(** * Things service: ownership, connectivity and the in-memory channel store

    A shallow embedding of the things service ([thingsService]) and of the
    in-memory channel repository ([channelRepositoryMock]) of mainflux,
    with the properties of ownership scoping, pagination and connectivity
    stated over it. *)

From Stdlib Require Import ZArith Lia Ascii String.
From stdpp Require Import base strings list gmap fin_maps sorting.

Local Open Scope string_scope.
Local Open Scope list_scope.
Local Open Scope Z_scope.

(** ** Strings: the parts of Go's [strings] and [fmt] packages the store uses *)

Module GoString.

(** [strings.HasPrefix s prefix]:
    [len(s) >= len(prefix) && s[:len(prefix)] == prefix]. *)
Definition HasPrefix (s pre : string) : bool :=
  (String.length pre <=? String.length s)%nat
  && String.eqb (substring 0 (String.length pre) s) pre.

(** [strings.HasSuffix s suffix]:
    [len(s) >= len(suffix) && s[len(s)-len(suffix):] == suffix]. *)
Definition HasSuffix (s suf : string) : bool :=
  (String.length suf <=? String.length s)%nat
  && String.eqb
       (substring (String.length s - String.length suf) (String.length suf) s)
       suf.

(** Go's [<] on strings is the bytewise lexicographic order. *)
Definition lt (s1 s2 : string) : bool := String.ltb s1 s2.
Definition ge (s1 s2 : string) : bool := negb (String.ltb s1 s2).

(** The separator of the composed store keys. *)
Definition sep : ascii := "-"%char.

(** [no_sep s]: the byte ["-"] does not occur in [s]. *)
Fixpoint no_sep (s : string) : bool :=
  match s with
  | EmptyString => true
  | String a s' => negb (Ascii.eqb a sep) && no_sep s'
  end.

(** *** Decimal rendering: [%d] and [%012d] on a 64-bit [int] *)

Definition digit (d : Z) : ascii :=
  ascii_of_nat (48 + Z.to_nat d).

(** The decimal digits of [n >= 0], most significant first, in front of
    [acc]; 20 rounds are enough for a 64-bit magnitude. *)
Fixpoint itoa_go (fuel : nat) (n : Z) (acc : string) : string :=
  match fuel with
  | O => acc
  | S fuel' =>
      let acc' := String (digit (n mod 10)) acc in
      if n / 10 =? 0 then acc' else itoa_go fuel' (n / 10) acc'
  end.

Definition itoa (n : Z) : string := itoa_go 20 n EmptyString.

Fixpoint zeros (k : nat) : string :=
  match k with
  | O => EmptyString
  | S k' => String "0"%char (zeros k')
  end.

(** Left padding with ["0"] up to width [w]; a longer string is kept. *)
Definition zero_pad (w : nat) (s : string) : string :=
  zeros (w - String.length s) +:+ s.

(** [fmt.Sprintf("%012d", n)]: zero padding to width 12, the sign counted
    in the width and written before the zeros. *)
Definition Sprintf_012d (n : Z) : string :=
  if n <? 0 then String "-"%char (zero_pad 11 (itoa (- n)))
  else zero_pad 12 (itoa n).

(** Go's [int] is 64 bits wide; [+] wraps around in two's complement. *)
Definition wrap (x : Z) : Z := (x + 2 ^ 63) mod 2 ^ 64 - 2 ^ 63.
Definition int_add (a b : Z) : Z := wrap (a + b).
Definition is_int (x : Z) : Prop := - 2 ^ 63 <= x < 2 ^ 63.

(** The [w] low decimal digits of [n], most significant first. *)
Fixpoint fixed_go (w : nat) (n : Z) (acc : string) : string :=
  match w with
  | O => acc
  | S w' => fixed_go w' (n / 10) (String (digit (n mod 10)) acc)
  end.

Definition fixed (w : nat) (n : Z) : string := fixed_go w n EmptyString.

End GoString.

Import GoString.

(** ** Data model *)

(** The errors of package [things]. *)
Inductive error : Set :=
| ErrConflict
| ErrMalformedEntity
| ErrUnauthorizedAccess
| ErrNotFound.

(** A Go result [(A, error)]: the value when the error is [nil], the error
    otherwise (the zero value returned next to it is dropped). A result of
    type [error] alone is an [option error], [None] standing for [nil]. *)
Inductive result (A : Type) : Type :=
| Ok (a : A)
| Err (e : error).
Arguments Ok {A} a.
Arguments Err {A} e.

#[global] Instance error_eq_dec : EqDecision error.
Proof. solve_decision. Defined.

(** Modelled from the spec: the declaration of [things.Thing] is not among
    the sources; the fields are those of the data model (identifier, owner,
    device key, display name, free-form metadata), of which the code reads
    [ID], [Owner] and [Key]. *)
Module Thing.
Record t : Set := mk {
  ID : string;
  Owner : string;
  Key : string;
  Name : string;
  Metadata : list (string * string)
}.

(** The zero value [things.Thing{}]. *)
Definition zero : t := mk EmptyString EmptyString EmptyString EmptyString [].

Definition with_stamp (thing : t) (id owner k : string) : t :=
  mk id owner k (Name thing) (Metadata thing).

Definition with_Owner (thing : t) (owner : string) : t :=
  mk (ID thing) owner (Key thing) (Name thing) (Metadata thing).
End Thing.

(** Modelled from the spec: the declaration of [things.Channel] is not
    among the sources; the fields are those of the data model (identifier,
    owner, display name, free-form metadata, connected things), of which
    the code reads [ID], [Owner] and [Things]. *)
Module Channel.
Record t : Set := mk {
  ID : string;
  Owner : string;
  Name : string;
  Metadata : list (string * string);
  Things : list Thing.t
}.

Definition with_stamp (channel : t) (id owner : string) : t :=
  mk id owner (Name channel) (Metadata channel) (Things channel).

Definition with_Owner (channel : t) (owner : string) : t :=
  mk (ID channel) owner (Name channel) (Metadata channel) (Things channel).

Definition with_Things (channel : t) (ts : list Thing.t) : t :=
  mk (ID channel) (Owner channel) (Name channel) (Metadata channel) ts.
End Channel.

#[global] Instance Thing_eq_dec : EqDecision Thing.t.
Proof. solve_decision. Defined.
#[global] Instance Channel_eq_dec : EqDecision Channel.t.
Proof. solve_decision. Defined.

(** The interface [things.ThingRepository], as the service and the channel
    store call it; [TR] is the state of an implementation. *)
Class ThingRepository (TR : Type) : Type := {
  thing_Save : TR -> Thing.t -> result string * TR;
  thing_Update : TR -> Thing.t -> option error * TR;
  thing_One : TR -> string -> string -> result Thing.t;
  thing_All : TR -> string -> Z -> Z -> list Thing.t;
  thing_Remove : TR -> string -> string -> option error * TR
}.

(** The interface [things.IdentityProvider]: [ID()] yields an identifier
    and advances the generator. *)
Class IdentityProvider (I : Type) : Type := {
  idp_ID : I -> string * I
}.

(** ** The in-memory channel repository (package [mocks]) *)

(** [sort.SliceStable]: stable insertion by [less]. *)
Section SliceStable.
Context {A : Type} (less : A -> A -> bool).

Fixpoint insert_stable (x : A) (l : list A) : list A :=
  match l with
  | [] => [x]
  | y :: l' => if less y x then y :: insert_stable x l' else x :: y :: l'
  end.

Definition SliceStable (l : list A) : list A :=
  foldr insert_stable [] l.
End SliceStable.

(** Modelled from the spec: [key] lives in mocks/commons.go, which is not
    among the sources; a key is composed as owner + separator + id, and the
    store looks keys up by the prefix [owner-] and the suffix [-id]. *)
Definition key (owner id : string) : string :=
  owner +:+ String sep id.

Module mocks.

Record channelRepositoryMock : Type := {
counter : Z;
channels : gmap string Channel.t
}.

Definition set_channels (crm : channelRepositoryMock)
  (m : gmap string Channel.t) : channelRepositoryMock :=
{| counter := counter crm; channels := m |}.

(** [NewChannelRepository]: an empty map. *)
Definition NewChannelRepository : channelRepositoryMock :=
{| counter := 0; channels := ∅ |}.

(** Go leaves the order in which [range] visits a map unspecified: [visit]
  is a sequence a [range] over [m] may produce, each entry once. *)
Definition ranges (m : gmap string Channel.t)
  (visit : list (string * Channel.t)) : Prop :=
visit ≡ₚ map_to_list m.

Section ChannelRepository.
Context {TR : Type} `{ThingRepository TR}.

---------------

- [THE TASK]:
If a line above holds "separator", count it; say how many such lines there are and nothing else.

- [SOLVED EXERCISE]:
2